I could probably just keep hooking up with random dudes as long as I like - there's no shortage of bro's at the bar lining up to buy me a drink - but it's starting to wear me down. It's getting repetitive I'm not patient enough to set up a really good screening process so I usually just pick the first dude who gets to me, which is probably a recipe for disaster. I've thought about online dating, but I also don't like all the buildup and I'm seriously not looking to date, and all the guys who only want something casual on there are kinda... gross, tbh. But I have one last option. Work.
Some people are not into the idea of mixing business with pleasure, but those people are missing out on lots of fun. Seriously, you have a group of people you have to see day-in-day-out for years and you never even consider bumping uglies with any of them? Waste of time. Some say it causes workplace hostility, but only if you do it wrong. Plus there's something sexy about sneaking around, having a secret (lol, tell me about it!) and generally being naughty.
In fact, many years ago I had it hot and heavy with this girl from accounting. She dressed real conservative but she was a total freak. Loved anal and wanted me to tie her up once. Not that I'm up for any of that, but, you never know. She dumped me cold and I never fond out why.
So you might recall I spent the holidays with my co-worker Stretch. I honestly thought he was gonna make a move on me but if he wanted to he didn't try very hard and I wasn't up for it yet. Now that I am - and honestly I think I've been strutting around the office like a cat in heat for weeks trying to get some attention - and nothing. He seems shy, intimidated by me. Yawn.
I'd consider it if he would just man-up and make a move. He's tall and thin and clean-cut... kind of a Ryan Gosling look to him. I could go for that.
But he's not my only option around the workplace. In fact, there's three other guys I have a good relationship with: we flirt, we tease, we have long chats about the weekend. There's the Big Guy, who is so-called because he weighs about 300-lbs, and I know what you're thinking... sounds gross. But I think he's actually more athletic than any of the other guys because he hits the gym constantly. Good square jaw, looks like he used to play football in college. He just sweats a lot. He's vulgar and brash, and probably loves the fact that I can execute a perfect "That's what she said" joke.
Only, I think I saw him wearing a wedding band when we first met months ago... and now it's mysteriously disappeared. Not that I've ever asked...
Then there's Sully, kind of a cross between the two. A bit older than Stretch, and chubby but not "fat." We've teamed up on a few sales, and he is a smooth talker. He keeps telling me that one night, when he's free, we're gonna hit the club together. I have no idea what he needs to be "free" from... he does, however, have a face that looks like a potato and I don't think I could live with myself if anyone knew I had "hit that."
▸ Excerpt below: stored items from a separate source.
(* ===== verification/SerialProps.v ===== *)
(** * What the serial executor guarantees

    The laws an overlay keeps, that execution depends on nothing else, and the
    block-level consequences: roots, deltas, conservation of balances. *)
From S2P Require Import Prelude GoStd Tx Block StateRoot Serial.
Local Open Scope N_scope.
#[local] Opaque Sha256.sum256 sha256_hex Json.marshal.

(** ** The contract of an overlay *)

(** [ov_view o key] is what reading [key] gives; reads change neither it nor the
    writes, and a write changes both at its key only. *)
Class LawfulOverlay (Ov : Type) `{Overlay Ov} := {
  ov_view : Ov → string → string;
  ov_get_value key o : (ov_get key o).2 = ov_view o key;
  ov_get_view key o : ov_view (ov_get key o).1 = ov_view o;
  ov_get_writes key o : ov_writes (ov_get key o).1 = ov_writes o;
  ov_set_view key value o key' :
    ov_view (ov_set key value o) key' = if decide (key = key') then value else ov_view o key';
  ov_set_writes key value o : ov_writes (ov_set key value o) = <[key := value]> (ov_writes o);
}.

(** Two overlays that show and have written the same. *)
Definition same_overlay `{LawfulOverlay Ov1} `{LawfulOverlay Ov2} (o1 : Ov1) (o2 : Ov2) : Prop :=
  (∀ key, ov_view o1 key = ov_view o2 key) ∧ ov_writes o1 = ov_writes o2.

Lemma interp_same {A} `{LawfulOverlay Ov1} `{LawfulOverlay Ov2} (p : action A) :
  ∀ (o1 : Ov1) (o2 : Ov2), same_overlay o1 o2 →
    (interp p o1).2 = (interp p o2).2 ∧ same_overlay (interp p o1).1 (interp p o2).1.
Proof.
  induction p as [a|key next IH|key value next IH]; intros o1 o2 [V W]; simpl; [done|..].
  - pose proof (ov_get_value key o1) as E1. pose proof (ov_get_value key o2) as E2.
    pose proof (ov_get_view key o1) as V1. pose proof (ov_get_view key o2) as V2.
    pose proof (ov_get_writes key o1) as W1. pose proof (ov_get_writes key o2) as W2.
    destruct (ov_get key o1) as [o1' v1], (ov_get key o2) as [o2' v2]. simpl in *.
    rewrite E1, E2, V. apply IH. split; [intros k; by rewrite V1, V2|congruence].
  - apply IH. split; [|by rewrite !ov_set_writes, W].
    intros k. rewrite !ov_set_view. by case_decide.
Qed.

Lemma interp_bind {A B} `{Overlay Ov} (p : action A) (f : A → action B) : ∀ (o : Ov),
  interp (p ≫= f) o = interp (f (interp p o).2) (interp p o).1.
Proof.
  induction p as [a|key next IH|key value next IH]; intros o; simpl; [done|..].
  - destruct (ov_get key o) as [o' v]. apply IH.
  - apply IH.
Qed.

Definition serial_view (o : serialBlockTxOverlay) (key : string) : string :=
  match sb_writes o !! key with
  | Some v => v
  | None => default "" (sb_base o !! qualify (sb_shardID o) key)
  end.
Definition tx_view (o : txOverlay) (key : string) : string :=
  match to_writes o !! key with
  | Some v => v
  | None => default "" (to_base o !! qualify (to_shardID o) key)
  end.

(** The pure overlay: a read function and the writes so far. *)
Record store := MkStore { so_base : string → string; so_writes : gmap string string }.

Definition store_view (o : store) (key : string) : string :=
  match so_writes o !! key with Some v => v | None => so_base o key end.

#[global] Instance store_Overlay : Overlay store :=
  {| ov_get key o := (o, store_view o key);
     ov_set key value o := MkStore (so_base o) (<[key := value]> (so_writes o));
     ov_writes := so_writes |}.

Ltac overlay_laws view :=
  refine {| ov_view := view |};
  first [done
        |intros k v o k'; unfold view; simpl; rewrite lookup_insert; by case_decide
        |intros k o; simpl; unfold txOverlay_get, view; by destruct (to_writes o !! k)].

#[global] Instance serialBlockTxOverlay_lawful : LawfulOverlay serialBlockTxOverlay.
Proof. overlay_laws serial_view. Defined.
#[global] Instance txOverlay_lawful : LawfulOverlay txOverlay.
Proof. overlay_laws tx_view. Defined.
#[global] Instance store_lawful : LawfulOverlay store.
Proof. overlay_laws store_view. Defined.

(** ** One transaction on a plain state *)

(** The state as the transactions of a shard read it. *)
Definition shard_view (shardID : string) (st : gmap string string) (key : string) : string :=
  default "" (st !! qualify shardID key).

Definition tx_run (initial : Z) (b : Block) (item : SignedTransaction) (st : gmap string string)
    : store * Receipt :=
  interp (executeTxWithoutStateRoot initial b item) (MkStore (shard_view (ShardID b) st) ∅).

Definition tx_state (initial : Z) (b : Block) (item : SignedTransaction) (st : gmap string string)
    : gmap string string :=
  materialize (ShardID b) (so_writes (tx_run initial b item st).1) st.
Lastly, there's Teddy. Honestly, besides the fact that Teddy is over 40 and looks it, he'd be the guy. Like, he's kind of who I see myself being in 10 years, and who doesn't want to screw themselves? Aloof, soft-spoken, but smart as hell and surprisingly funny. The man has been my idol, a bit, since I got here, and I'd be lying if I said he didn't occasionally pop into my head when I was "with myself." (Or with another guy.) But that aloofness means he can play hard to get... and I don't know if I have the patience to unwrap all those layers. I'm only here for a few more months so if I want something consistent, I need to act now.
In case you were wondering, Joey is dating some Filipino chick. Good for him, Asians are hot, but I'm not gonna deny that I'm annoyed that now that I'm ready he's off the menu.